> WHAT IS REQUIRED
The full set of lines below has to be written out again exactly.

> Collected data
(** * Node.js script factory and template-testing handler of the Jitsu server

    A shallow embedding of [server/script/node] (the factory that provisions
    a private directory, installs the npm dependencies, renders [main.cjs]
    and hands the process to a governor) and of
    [server/handlers/templates.go] (the HTTP handler that evaluates a
    template expression against a sample object).

    Go strings are byte sequences: they are modelled by [string], whose
    characters are the 8-bit [ascii] values.  A Go [error] value is an
    [option] of its message, [None] standing for [nil].  Go maps are
    [gmap]s; where a map is shared by reference it lives in a heap of map
    objects.  Effects (file system, processes, panics) are threaded through
    a small state monad over a [World]. *)

From Stdlib Require Import ZArith Ascii String List Lia Permutation.
From stdpp Require Import base option list gmap strings.

Local Open Scope string_scope.
Local Open Scope Z_scope.

(** ** Bytes and strings *)

Definition byte_val (c : ascii) : Z := Z.of_N (N_of_ascii c).

Definition dquote : ascii := "034"%char.
Definition backslash : ascii := "092"%char.
Definition newline : ascii := "010"%char.

Definition str1 (c : ascii) : string := String c EmptyString.

(** A Go [error]: [None] is [nil], [Some msg] an error whose [Error()]
    text is [msg]. *)
Definition error := option string.

(** ** github.com/pkg/errors *)
Module errors.

(** [errors.Errorf]: always a non-nil error. *)
Definition Errorf (msg : string) : error := Some msg.

(** [errors.New] of the standard library has the same shape. *)
Definition New (msg : string) : error := Some msg.

(** [errors.Wrap(err, message)]: annotates [err] with [message]; when
    [err] is [nil], [Wrap] returns [nil]. *)
Definition Wrap (err : error) (message : string) : error :=
  match err with
  | None => None
  | Some cause => Some (message ++ ": " ++ cause)
  end.

(** [errors.Wrapf] is [Wrap] over the formatted message; it too returns
    [nil] for a [nil] cause. *)
Definition Wrapf (err : error) (formatted : string) : error :=
  Wrap err formatted.

End errors.

(** ** package strings *)
Module strings.

Fixpoint trimLeftByte (s : string) (c : ascii) : string :=
  match s with
  | String b t => if Ascii.eqb b c then trimLeftByte t c else s
  | EmptyString => EmptyString
  end.

Fixpoint trimRightByte (s : string) (c : ascii) : string :=
  match s with
  | EmptyString => EmptyString
  | String b t =>
      match trimRightByte t c with
      | EmptyString => if Ascii.eqb b c then EmptyString else str1 b
      | t' => String b t'
      end
  end.

(** [strings.Trim(s, cutset)] for a cutset of one ASCII byte, the only
    use in this package: every leading and every trailing occurrence of
    the byte is removed. *)
Definition Trim (s : string) (c : ascii) : string :=
  trimLeftByte (trimRightByte s c) c.

(** [strings.Join]. *)
Fixpoint Join (elems : list string) (sep : string) : string :=
  match elems with
  | [] => ""
  | [e] => e
  | e :: rest => e ++ sep ++ Join rest sep
  end.

End strings.

(** ** package unicode/utf8 *)
Module utf8.

Definition RuneError : Z := 0xFFFD.
Definition RuneSelf : Z := 0x80.

Definition xx : Z := 0xF1.
Definition as_ : Z := 0xF0.
Definition s1 : Z := 0x02.
Definition s2 : Z := 0x13.
Definition s3 : Z := 0x03.
Definition s4 : Z := 0x23.
Definition s5 : Z := 0x34.
Definition s6 : Z := 0x04.
Definition s7 : Z := 0x44.

Definition locb : Z := 0x80.
Definition hicb : Z := 0xBF.

(** The table [first], by ranges of the leading byte. *)
Definition first (b : Z) : Z :=
  if b <? 0x80 then as_
  else if b <? 0xC2 then xx
  else if b <? 0xE0 then s1
  else if b =? 0xE0 then s2
  else if b <? 0xED then s3
  else if b =? 0xED then s4
  else if b <? 0xF0 then s3
  else if b =? 0xF0 then s5
  else if b <? 0xF4 then s6
  else if b =? 0xF4 then s7
  else xx.

(** [acceptRanges]: bounds of the second byte. *)
Definition acceptRanges (i : Z) : Z * Z :=
  if i =? 0 then (locb, hicb)
  else if i =? 1 then (0xA0, hicb)
  else if i =? 2 then (locb, 0x9F)
  else if i =? 3 then (0x90, hicb)
  else if i =? 4 then (locb, 0x8F)
  else (0, 0).

Definition maskx : Z := 0x3F.
Definition mask2 : Z := 0x1F.
Definition mask3 : Z := 0x0F.
Definition mask4 : Z := 0x07.

(** [utf8.DecodeRuneInString]: the first rune of [s] and its width. *)
Definition DecodeRuneInString (s : string) : Z * nat :=
  match s with
  | EmptyString => (RuneError, 0%nat)
  | String c0 t =>
      let s0 := byte_val c0 in
      let x := first s0 in
      if as_ <=? x then
        (* mask := rune(x) << 31 >> 31: all ones exactly when bit 0 is set *)
        let mask := if Z.testbit x 0 then (-1) else 0 in
        (Z.lor (Z.land s0 (Z.lnot mask)) (Z.land RuneError mask), 1%nat)
      else
        let sz := Z.land x 7 in
        let accept := acceptRanges (Z.shiftr x 4) in
        match t with
        | EmptyString => (RuneError, 1%nat)
        | String c1 t1 =>
            let b1 := byte_val c1 in
            if (b1 <? accept.1) || (accept.2 <? b1) then (RuneError, 1%nat)
            else if sz <=? 2 then
              (Z.lor (Z.shiftl (Z.land s0 mask2) 6) (Z.land b1 maskx), 2%nat)
            else
              match t1 with
              | EmptyString => (RuneError, 1%nat)
              | String c2 t2 =>
                  let b2 := byte_val c2 in
                  if (b2 <? locb) || (hicb <? b2) then (RuneError, 1%nat)
                  else if sz <=? 3 then
                    (Z.lor (Z.lor (Z.shiftl (Z.land s0 mask3) 12)
                                  (Z.shiftl (Z.land b1 maskx) 6))
                           (Z.land b2 maskx), 3%nat)
                  else
                    match t2 with
                    | EmptyString => (RuneError, 1%nat)
                    | String c3 _ =>
                        let b3 := byte_val c3 in
                        if (b3 <? locb) || (hicb <? b3) then (RuneError, 1%nat)
                        else
                          (Z.lor (Z.lor (Z.lor (Z.shiftl (Z.land s0 mask4) 18)
                                               (Z.shiftl (Z.land b1 maskx) 12))
                                        (Z.shiftl (Z.land b2 maskx) 6))
                                 (Z.land b3 maskx), 4%nat)
                    end
              end
        end
  end.

Definition chr (n : Z) : ascii := ascii_of_N (Z.to_N n).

> YOUR RESPONSE
(** * Node.js script factory and template-testing handler of the Jitsu server

    A shallow embedding of [server/script/node] (the factory that provisions
    a private directory, installs the npm dependencies, renders [main.cjs]
    and hands the process to a governor) and of
    [server/handlers/templates.go] (the HTTP handler that evaluates a
    template expression against a sample object).

    Go strings are byte sequences: they are modelled by [string], whose
    characters are the 8-bit [ascii] values.  A Go [error] value is an
    [option] of its message, [None] standing for [nil].  Go maps are
    [gmap]s; where a map is shared by reference it lives in a heap of map
    objects.  Effects (file system, processes, panics) are threaded through
    a small state monad over a [World]. *)

From Stdlib Require Import ZArith Ascii String List Lia Permutation.
From stdpp Require Import base option list gmap strings.

Local Open Scope string_scope.
Local Open Scope Z_scope.

(** ** Bytes and strings *)

Definition byte_val (c : ascii) : Z := Z.of_N (N_of_ascii c).

Definition dquote : ascii := "034"%char.
Definition backslash : ascii := "092"%char.
Definition newline : ascii := "010"%char.

Definition str1 (c : ascii) : string := String c EmptyString.

(** A Go [error]: [None] is [nil], [Some msg] an error whose [Error()]
    text is [msg]. *)
Definition error := option string.

(** ** github.com/pkg/errors *)
Module errors.

(** [errors.Errorf]: always a non-nil error. *)
Definition Errorf (msg : string) : error := Some msg.

(** [errors.New] of the standard library has the same shape. *)
Definition New (msg : string) : error := Some msg.

(** [errors.Wrap(err, message)]: annotates [err] with [message]; when
    [err] is [nil], [Wrap] returns [nil]. *)
Definition Wrap (err : error) (message : string) : error :=
  match err with
  | None => None
  | Some cause => Some (message ++ ": " ++ cause)
  end.

(** [errors.Wrapf] is [Wrap] over the formatted message; it too returns
    [nil] for a [nil] cause. *)
Definition Wrapf (err : error) (formatted : string) : error :=
  Wrap err formatted.

End errors.

(** ** package strings *)
Module strings.

Fixpoint trimLeftByte (s : string) (c : ascii) : string :=
  match s with
  | String b t => if Ascii.eqb b c then trimLeftByte t c else s
  | EmptyString => EmptyString
  end.

Fixpoint trimRightByte (s : string) (c : ascii) : string :=
  match s with
  | EmptyString => EmptyString
  | String b t =>
      match trimRightByte t c with
      | EmptyString => if Ascii.eqb b c then EmptyString else str1 b
      | t' => String b t'
      end
  end.

(** [strings.Trim(s, cutset)] for a cutset of one ASCII byte, the only
    use in this package: every leading and every trailing occurrence of
    the byte is removed. *)
Definition Trim (s : string) (c : ascii) : string :=
  trimLeftByte (trimRightByte s c) c.

(** [strings.Join]. *)
Fixpoint Join (elems : list string) (sep : string) : string :=
  match elems with
  | [] => ""
  | [e] => e
  | e :: rest => e ++ sep ++ Join rest sep
  end.

End strings.

(** ** package unicode/utf8 *)
Module utf8.

Definition RuneError : Z := 0xFFFD.
Definition RuneSelf : Z := 0x80.

Definition xx : Z := 0xF1.
Definition as_ : Z := 0xF0.
Definition s1 : Z := 0x02.
Definition s2 : Z := 0x13.
Definition s3 : Z := 0x03.
Definition s4 : Z := 0x23.
Definition s5 : Z := 0x34.
Definition s6 : Z := 0x04.
Definition s7 : Z := 0x44.

Definition locb : Z := 0x80.
Definition hicb : Z := 0xBF.

(** The table [first], by ranges of the leading byte. *)
Definition first (b : Z) : Z :=
  if b <? 0x80 then as_
  else if b <? 0xC2 then xx
  else if b <? 0xE0 then s1
  else if b =? 0xE0 then s2
  else if b <? 0xED then s3
  else if b =? 0xED then s4
  else if b <? 0xF0 then s3
  else if b =? 0xF0 then s5
  else if b <? 0xF4 then s6
  else if b =? 0xF4 then s7
  else xx.

(** [acceptRanges]: bounds of the second byte. *)
Definition acceptRanges (i : Z) : Z * Z :=
  if i =? 0 then (locb, hicb)
  else if i =? 1 then (0xA0, hicb)
  else if i =? 2 then (locb, 0x9F)
  else if i =? 3 then (0x90, hicb)
  else if i =? 4 then (locb, 0x8F)
  else (0, 0).

Definition maskx : Z := 0x3F.
Definition mask2 : Z := 0x1F.
Definition mask3 : Z := 0x0F.
Definition mask4 : Z := 0x07.

(** [utf8.DecodeRuneInString]: the first rune of [s] and its width. *)
Definition DecodeRuneInString (s : string) : Z * nat :=
  match s with
  | EmptyString => (RuneError, 0%nat)
  | String c0 t =>
      let s0 := byte_val c0 in
      let x := first s0 in
      if as_ <=? x then
        (* mask := rune(x) << 31 >> 31: all ones exactly when bit 0 is set *)
        let mask := if Z.testbit x 0 then (-1) else 0 in
        (Z.lor (Z.land s0 (Z.lnot mask)) (Z.land RuneError mask), 1%nat)
      else
        let sz := Z.land x 7 in
        let accept := acceptRanges (Z.shiftr x 4) in
        match t with
        | EmptyString => (RuneError, 1%nat)
        | String c1 t1 =>
            let b1 := byte_val c1 in
            if (b1 <? accept.1) || (accept.2 <? b1) then (RuneError, 1%nat)
            else if sz <=? 2 then
              (Z.lor (Z.shiftl (Z.land s0 mask2) 6) (Z.land b1 maskx), 2%nat)
            else
              match t1 with
              | EmptyString => (RuneError, 1%nat)
              | String c2 t2 =>
                  let b2 := byte_val c2 in
                  if (b2 <? locb) || (hicb <? b2) then (RuneError, 1%nat)
                  else if sz <=? 3 then
                    (Z.lor (Z.lor (Z.shiftl (Z.land s0 mask3) 12)
                                  (Z.shiftl (Z.land b1 maskx) 6))
                           (Z.land b2 maskx), 3%nat)
                  else
                    match t2 with
                    | EmptyString => (RuneError, 1%nat)
                    | String c3 _ =>
                        let b3 := byte_val c3 in
                        if (b3 <? locb) || (hicb <? b3) then (RuneError, 1%nat)
                        else
                          (Z.lor (Z.lor (Z.lor (Z.shiftl (Z.land s0 mask4) 18)
                                               (Z.shiftl (Z.land b1 maskx) 12))
                                        (Z.shiftl (Z.land b2 maskx) 6))
                                 (Z.land b3 maskx), 4%nat)
                    end
              end
        end
  end.

Definition chr (n : Z) : ascii := ascii_of_N (Z.to_N n).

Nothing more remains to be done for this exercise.